▶ [What the task requires]
For the entries that follow, restate word for word the line containing "gmap TaskId nat).", the line containing "let end_ := start", and every line that lies between them.

-------------------------

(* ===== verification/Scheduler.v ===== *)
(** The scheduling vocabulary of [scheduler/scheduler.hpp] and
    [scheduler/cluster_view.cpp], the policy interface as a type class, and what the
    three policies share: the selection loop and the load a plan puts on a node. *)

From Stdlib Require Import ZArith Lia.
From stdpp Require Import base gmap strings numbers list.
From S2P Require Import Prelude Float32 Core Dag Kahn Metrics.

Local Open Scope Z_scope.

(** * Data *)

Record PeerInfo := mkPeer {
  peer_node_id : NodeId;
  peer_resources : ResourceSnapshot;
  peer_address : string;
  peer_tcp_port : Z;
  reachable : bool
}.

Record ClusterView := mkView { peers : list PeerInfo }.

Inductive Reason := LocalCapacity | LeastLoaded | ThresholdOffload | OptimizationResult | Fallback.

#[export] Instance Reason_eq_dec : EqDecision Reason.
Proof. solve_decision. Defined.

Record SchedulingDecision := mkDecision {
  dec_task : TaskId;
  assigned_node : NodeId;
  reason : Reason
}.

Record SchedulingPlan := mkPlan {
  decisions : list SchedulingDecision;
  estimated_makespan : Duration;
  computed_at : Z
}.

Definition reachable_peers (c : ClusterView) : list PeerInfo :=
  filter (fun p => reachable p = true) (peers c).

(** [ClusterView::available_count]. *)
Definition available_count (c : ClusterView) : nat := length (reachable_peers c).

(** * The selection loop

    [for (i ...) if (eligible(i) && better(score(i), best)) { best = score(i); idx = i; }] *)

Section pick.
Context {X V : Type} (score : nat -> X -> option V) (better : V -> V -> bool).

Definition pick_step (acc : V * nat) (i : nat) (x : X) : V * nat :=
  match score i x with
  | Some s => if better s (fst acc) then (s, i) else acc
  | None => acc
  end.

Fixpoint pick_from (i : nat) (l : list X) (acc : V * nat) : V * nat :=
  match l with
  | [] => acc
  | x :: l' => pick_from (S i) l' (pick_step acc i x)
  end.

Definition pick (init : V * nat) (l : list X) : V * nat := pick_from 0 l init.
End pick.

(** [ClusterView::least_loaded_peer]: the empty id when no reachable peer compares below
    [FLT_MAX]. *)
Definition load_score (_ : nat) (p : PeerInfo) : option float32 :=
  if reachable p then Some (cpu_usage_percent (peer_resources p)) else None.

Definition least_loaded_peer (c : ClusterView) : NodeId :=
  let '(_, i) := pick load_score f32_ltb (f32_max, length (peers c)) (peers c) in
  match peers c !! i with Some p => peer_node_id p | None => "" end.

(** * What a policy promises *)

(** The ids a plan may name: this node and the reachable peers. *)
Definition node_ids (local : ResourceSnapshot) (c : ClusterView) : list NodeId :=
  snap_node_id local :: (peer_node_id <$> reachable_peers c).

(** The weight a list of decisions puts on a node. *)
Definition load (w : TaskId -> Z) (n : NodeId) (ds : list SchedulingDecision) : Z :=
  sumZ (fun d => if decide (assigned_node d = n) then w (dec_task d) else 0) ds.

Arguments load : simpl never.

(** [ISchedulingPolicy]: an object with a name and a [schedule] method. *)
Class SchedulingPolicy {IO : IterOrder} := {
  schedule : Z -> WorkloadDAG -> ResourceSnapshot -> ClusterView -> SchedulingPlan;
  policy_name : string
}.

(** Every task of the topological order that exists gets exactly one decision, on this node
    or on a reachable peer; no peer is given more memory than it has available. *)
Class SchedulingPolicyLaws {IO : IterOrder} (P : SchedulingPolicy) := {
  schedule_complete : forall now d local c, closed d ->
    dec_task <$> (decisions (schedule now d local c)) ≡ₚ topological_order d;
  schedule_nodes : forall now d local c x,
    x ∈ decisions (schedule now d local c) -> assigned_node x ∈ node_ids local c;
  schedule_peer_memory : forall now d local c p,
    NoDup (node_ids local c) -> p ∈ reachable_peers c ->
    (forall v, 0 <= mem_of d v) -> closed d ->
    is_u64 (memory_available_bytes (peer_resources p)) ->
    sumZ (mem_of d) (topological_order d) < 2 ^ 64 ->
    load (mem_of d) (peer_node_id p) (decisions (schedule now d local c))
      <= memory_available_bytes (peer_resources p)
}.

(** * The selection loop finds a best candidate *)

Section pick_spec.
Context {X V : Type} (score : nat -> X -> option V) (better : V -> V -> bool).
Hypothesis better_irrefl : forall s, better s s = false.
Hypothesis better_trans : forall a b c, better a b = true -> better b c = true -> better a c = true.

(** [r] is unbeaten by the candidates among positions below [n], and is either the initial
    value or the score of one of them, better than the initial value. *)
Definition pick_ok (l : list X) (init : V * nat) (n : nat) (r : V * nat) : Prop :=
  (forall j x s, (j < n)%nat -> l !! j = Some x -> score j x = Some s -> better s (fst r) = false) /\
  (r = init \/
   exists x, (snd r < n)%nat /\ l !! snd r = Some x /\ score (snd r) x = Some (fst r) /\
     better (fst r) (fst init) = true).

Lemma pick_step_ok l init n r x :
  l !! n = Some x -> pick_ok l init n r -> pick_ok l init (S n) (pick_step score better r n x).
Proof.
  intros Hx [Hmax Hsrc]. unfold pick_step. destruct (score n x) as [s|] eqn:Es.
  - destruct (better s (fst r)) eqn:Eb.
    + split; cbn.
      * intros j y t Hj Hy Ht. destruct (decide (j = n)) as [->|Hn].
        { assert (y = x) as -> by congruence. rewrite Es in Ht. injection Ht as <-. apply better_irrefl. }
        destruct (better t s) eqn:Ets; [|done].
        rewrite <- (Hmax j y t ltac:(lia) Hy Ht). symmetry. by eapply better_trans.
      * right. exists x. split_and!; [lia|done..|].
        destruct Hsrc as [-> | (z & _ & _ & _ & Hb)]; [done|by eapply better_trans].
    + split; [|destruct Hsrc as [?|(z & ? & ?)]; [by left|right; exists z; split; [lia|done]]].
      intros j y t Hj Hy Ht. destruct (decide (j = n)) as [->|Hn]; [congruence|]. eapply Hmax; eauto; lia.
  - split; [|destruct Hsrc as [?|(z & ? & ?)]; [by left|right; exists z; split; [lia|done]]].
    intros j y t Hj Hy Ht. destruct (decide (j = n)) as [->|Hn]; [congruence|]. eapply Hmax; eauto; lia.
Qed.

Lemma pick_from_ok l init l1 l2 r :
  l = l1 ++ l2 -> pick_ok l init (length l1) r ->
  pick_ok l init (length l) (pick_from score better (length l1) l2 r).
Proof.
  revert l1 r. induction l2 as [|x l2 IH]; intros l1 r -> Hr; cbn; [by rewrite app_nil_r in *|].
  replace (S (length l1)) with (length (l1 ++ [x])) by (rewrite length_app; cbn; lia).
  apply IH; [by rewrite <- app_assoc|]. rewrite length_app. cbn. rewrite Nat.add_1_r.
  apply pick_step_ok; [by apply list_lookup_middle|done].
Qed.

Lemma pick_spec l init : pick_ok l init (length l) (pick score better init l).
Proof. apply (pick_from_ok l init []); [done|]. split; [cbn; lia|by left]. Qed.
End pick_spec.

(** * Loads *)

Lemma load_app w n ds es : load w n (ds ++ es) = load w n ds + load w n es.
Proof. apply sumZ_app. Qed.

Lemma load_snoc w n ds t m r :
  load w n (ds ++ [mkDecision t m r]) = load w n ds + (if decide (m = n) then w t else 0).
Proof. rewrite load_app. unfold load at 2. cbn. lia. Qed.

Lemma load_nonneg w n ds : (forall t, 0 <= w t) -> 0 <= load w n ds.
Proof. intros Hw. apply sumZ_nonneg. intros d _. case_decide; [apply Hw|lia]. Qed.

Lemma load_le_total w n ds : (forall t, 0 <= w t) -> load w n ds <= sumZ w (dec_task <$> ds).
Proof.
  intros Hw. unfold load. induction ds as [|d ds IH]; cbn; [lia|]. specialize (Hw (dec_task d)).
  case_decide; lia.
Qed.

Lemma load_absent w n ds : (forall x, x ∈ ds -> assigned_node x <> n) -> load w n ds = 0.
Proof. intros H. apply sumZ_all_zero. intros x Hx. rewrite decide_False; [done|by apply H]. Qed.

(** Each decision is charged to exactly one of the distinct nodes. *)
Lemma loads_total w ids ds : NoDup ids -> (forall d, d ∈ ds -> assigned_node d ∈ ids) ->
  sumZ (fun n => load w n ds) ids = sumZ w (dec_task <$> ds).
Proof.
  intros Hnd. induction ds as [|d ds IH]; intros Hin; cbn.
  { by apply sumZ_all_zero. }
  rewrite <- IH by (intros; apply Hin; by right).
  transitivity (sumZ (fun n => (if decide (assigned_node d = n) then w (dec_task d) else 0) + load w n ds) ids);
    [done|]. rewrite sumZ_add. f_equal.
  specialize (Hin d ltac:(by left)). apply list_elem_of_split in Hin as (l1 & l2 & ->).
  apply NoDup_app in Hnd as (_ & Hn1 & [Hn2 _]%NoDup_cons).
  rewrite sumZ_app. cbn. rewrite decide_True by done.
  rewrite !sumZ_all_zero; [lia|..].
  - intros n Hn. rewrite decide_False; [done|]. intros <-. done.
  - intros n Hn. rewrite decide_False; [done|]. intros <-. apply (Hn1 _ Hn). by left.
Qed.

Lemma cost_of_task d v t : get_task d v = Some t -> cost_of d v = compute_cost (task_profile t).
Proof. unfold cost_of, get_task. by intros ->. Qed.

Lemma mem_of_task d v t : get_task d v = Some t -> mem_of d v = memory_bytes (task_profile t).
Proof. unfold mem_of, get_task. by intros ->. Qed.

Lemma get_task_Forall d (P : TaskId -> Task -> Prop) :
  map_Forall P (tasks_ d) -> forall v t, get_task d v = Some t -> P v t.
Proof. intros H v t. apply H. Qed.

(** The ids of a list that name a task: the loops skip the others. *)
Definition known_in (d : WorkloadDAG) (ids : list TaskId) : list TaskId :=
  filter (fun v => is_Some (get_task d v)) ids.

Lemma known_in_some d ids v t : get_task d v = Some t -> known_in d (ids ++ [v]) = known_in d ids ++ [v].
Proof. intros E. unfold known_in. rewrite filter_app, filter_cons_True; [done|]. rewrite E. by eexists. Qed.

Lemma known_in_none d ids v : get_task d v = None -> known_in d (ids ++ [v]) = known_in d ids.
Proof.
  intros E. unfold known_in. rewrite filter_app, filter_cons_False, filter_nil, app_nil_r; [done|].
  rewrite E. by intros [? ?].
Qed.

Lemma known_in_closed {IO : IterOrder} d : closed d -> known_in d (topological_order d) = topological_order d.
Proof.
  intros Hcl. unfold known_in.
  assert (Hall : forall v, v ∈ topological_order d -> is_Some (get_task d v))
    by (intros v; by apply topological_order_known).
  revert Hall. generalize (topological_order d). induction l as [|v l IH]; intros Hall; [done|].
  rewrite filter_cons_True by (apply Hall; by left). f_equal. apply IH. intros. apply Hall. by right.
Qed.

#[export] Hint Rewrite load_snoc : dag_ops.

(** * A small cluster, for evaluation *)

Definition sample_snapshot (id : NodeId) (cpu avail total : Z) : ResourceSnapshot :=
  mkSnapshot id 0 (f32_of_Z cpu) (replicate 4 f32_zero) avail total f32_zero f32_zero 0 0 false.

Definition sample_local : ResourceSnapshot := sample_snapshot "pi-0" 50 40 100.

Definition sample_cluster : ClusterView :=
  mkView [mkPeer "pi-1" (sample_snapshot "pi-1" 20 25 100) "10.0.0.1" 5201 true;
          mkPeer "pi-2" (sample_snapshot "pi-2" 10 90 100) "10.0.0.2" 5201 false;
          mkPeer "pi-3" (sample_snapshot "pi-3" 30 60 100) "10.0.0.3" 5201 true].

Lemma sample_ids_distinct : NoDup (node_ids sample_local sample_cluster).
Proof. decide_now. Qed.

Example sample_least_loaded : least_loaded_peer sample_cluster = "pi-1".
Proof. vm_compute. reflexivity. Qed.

-------------------------

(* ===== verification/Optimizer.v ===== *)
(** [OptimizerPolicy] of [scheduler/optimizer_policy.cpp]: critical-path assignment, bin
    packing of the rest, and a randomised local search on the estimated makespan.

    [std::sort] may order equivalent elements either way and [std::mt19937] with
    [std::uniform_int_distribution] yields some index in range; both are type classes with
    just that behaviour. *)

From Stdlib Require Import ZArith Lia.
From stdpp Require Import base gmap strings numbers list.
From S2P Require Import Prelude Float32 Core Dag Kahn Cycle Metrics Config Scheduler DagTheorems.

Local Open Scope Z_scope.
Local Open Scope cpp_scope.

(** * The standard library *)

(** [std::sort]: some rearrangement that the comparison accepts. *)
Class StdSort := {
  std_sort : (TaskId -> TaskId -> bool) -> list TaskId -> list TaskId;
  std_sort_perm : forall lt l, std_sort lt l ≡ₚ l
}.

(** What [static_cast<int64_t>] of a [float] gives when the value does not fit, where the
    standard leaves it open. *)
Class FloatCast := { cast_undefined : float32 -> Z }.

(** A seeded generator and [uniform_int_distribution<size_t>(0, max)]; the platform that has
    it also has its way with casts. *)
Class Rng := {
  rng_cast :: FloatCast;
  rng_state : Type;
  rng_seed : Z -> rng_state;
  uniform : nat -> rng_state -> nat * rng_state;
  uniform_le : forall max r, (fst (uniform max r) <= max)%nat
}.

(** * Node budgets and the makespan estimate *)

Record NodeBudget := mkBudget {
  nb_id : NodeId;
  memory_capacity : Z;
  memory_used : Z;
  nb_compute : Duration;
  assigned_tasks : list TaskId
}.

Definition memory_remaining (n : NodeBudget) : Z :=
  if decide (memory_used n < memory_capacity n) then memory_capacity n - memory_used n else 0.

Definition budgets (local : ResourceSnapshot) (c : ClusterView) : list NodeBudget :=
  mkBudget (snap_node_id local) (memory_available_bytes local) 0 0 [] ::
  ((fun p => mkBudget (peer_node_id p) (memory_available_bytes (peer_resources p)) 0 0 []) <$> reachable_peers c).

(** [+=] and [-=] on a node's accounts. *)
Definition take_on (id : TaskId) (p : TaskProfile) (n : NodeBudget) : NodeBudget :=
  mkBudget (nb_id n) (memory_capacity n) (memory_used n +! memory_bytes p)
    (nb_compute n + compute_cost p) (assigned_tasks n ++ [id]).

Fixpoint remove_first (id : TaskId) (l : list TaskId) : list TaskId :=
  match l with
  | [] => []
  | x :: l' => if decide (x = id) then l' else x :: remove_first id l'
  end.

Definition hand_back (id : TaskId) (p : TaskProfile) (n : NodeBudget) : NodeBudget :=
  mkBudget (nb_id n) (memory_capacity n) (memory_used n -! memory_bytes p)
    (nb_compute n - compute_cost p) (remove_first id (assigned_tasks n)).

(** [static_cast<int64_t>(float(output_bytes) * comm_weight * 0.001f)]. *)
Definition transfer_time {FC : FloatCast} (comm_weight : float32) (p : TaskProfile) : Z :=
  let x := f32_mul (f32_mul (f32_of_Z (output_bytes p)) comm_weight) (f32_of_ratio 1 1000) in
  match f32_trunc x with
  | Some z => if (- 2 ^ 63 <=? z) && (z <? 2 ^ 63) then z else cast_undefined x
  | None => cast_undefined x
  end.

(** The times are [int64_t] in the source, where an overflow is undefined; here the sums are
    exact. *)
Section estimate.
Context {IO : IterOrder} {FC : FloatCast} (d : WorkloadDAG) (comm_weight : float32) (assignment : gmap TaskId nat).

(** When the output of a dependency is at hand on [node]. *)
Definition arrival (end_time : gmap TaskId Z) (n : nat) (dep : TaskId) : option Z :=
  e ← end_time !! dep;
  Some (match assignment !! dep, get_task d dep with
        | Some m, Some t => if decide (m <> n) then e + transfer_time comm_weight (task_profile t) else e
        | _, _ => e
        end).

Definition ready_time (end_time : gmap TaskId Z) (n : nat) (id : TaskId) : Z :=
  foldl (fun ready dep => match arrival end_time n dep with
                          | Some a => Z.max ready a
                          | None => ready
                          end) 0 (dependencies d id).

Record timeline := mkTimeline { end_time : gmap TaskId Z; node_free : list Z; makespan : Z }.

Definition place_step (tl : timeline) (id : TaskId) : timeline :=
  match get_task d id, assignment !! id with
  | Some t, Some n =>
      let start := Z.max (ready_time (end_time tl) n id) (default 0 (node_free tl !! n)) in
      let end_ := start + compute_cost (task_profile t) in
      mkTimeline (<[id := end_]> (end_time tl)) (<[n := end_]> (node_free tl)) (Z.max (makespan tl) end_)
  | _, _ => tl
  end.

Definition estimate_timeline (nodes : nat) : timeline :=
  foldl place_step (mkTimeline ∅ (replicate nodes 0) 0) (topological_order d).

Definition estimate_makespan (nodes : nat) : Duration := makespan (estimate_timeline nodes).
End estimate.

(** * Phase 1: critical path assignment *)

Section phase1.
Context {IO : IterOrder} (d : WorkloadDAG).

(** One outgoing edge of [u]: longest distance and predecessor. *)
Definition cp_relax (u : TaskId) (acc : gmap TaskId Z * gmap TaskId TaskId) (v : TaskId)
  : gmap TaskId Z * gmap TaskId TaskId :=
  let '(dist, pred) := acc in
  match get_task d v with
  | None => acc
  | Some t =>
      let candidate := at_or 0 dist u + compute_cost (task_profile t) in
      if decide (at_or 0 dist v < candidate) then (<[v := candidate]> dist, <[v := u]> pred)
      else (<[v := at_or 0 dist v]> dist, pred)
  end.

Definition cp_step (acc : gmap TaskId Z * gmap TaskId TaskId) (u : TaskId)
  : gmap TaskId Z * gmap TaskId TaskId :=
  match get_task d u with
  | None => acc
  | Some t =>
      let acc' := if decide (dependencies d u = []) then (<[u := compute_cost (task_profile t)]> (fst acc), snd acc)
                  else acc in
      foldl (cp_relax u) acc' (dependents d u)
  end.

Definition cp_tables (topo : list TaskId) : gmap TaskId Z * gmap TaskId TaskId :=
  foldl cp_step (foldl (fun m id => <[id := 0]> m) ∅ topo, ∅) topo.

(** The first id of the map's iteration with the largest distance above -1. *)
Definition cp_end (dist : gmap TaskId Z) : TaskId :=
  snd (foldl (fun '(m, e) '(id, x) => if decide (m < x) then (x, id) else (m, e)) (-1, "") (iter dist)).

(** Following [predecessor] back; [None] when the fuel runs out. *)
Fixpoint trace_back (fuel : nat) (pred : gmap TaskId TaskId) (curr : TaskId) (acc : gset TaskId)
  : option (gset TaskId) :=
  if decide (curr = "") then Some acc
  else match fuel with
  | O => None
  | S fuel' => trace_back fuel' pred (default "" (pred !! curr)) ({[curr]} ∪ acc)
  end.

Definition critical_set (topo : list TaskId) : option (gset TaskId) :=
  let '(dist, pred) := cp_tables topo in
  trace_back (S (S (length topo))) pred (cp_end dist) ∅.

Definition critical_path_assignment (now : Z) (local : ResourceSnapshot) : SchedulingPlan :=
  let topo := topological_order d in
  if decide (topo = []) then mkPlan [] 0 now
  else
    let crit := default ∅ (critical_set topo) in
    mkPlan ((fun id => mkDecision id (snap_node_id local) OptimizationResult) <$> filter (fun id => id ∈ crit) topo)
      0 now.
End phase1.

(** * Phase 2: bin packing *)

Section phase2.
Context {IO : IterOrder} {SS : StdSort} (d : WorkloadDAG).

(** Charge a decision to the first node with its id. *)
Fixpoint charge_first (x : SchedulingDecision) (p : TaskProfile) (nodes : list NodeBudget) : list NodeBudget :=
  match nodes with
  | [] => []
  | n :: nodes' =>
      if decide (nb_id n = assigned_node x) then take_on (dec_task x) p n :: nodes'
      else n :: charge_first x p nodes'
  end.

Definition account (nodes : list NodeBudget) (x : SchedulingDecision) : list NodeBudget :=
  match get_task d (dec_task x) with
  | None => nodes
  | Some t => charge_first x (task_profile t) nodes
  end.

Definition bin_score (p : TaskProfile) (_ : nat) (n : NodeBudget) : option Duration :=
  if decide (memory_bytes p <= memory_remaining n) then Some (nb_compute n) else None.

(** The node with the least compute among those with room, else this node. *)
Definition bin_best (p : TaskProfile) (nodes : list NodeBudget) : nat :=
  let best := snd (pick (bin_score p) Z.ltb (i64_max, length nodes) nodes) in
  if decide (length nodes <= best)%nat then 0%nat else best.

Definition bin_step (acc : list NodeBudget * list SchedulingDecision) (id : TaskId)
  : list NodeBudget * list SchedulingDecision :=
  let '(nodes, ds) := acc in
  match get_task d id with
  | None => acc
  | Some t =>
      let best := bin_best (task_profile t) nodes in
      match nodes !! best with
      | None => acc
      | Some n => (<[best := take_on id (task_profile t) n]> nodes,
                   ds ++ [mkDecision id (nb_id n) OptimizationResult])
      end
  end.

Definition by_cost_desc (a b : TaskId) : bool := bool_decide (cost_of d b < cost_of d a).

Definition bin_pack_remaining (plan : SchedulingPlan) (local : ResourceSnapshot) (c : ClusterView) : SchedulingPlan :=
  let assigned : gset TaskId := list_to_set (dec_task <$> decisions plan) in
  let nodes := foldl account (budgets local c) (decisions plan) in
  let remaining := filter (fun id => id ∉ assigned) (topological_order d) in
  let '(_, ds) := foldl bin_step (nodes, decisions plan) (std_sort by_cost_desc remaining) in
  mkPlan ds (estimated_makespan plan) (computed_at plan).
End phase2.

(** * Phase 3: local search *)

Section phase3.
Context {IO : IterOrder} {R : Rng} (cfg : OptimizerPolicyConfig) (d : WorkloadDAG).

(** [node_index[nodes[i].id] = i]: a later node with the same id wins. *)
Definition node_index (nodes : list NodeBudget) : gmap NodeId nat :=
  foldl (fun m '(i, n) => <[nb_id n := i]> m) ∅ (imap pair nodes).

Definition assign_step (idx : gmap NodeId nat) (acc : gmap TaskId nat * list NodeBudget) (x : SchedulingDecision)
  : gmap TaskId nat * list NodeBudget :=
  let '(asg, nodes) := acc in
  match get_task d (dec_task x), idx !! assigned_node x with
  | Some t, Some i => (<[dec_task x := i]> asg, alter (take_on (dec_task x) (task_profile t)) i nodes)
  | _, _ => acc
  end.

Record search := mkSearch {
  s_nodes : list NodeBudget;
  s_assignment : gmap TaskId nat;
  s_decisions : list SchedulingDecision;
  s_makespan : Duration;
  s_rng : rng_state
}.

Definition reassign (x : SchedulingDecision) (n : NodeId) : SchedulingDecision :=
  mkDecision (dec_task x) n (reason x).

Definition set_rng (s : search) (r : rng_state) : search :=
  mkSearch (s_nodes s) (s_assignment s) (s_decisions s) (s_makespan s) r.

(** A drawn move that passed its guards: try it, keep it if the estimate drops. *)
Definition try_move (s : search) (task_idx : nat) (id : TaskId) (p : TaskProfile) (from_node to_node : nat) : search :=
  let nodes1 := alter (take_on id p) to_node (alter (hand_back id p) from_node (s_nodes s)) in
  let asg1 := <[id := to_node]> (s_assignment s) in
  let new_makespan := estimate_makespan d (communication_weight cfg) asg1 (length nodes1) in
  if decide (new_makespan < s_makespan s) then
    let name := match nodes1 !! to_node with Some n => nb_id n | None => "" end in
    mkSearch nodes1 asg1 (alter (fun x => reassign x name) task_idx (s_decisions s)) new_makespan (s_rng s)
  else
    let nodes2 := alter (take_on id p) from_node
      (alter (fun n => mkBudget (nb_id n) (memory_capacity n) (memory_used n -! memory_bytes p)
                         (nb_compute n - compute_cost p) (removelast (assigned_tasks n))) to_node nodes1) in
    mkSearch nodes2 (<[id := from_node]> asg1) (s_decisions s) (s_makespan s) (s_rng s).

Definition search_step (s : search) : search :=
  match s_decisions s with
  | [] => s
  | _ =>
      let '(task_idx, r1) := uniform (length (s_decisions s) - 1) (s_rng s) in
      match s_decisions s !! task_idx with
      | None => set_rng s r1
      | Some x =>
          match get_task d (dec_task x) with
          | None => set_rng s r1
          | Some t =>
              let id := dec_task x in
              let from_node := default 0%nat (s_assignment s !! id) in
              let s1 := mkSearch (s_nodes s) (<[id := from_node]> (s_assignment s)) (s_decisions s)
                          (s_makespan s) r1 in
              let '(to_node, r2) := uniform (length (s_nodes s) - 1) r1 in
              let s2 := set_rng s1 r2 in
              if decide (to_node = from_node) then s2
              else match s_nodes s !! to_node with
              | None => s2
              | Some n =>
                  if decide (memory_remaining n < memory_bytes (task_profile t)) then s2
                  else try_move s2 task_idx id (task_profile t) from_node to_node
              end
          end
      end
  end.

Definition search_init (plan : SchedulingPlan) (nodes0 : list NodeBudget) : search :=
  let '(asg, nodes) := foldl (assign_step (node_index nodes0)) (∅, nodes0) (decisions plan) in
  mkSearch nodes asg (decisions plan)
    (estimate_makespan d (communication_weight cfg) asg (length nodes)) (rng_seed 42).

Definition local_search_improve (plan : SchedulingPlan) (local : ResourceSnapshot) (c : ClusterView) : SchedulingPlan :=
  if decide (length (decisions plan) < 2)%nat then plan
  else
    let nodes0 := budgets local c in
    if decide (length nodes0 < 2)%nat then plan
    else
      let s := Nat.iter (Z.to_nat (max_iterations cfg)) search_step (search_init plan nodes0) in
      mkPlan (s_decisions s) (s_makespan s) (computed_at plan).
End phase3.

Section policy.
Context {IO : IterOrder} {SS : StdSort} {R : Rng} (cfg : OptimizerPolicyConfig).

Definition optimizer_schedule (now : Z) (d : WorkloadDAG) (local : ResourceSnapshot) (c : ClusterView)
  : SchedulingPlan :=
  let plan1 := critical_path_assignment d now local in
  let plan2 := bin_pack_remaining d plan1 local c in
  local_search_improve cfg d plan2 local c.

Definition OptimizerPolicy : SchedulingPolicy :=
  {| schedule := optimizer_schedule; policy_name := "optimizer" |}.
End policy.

-------------------------

▶ [Exercise solution]
Context {IO : IterOrder} {FC : FloatCast} (d : WorkloadDAG) (comm_weight : float32) (assignment : gmap TaskId nat).

(** When the output of a dependency is at hand on [node]. *)
Definition arrival (end_time : gmap TaskId Z) (n : nat) (dep : TaskId) : option Z :=
  e ← end_time !! dep;
  Some (match assignment !! dep, get_task d dep with
        | Some m, Some t => if decide (m <> n) then e + transfer_time comm_weight (task_profile t) else e
        | _, _ => e
        end).

Definition ready_time (end_time : gmap TaskId Z) (n : nat) (id : TaskId) : Z :=
  foldl (fun ready dep => match arrival end_time n dep with
                          | Some a => Z.max ready a
                          | None => ready
                          end) 0 (dependencies d id).

Record timeline := mkTimeline { end_time : gmap TaskId Z; node_free : list Z; makespan : Z }.

Definition place_step (tl : timeline) (id : TaskId) : timeline :=
  match get_task d id, assignment !! id with
  | Some t, Some n =>
      let start := Z.max (ready_time (end_time tl) n id) (default 0 (node_free tl !! n)) in
      let end_ := start + compute_cost (task_profile t) in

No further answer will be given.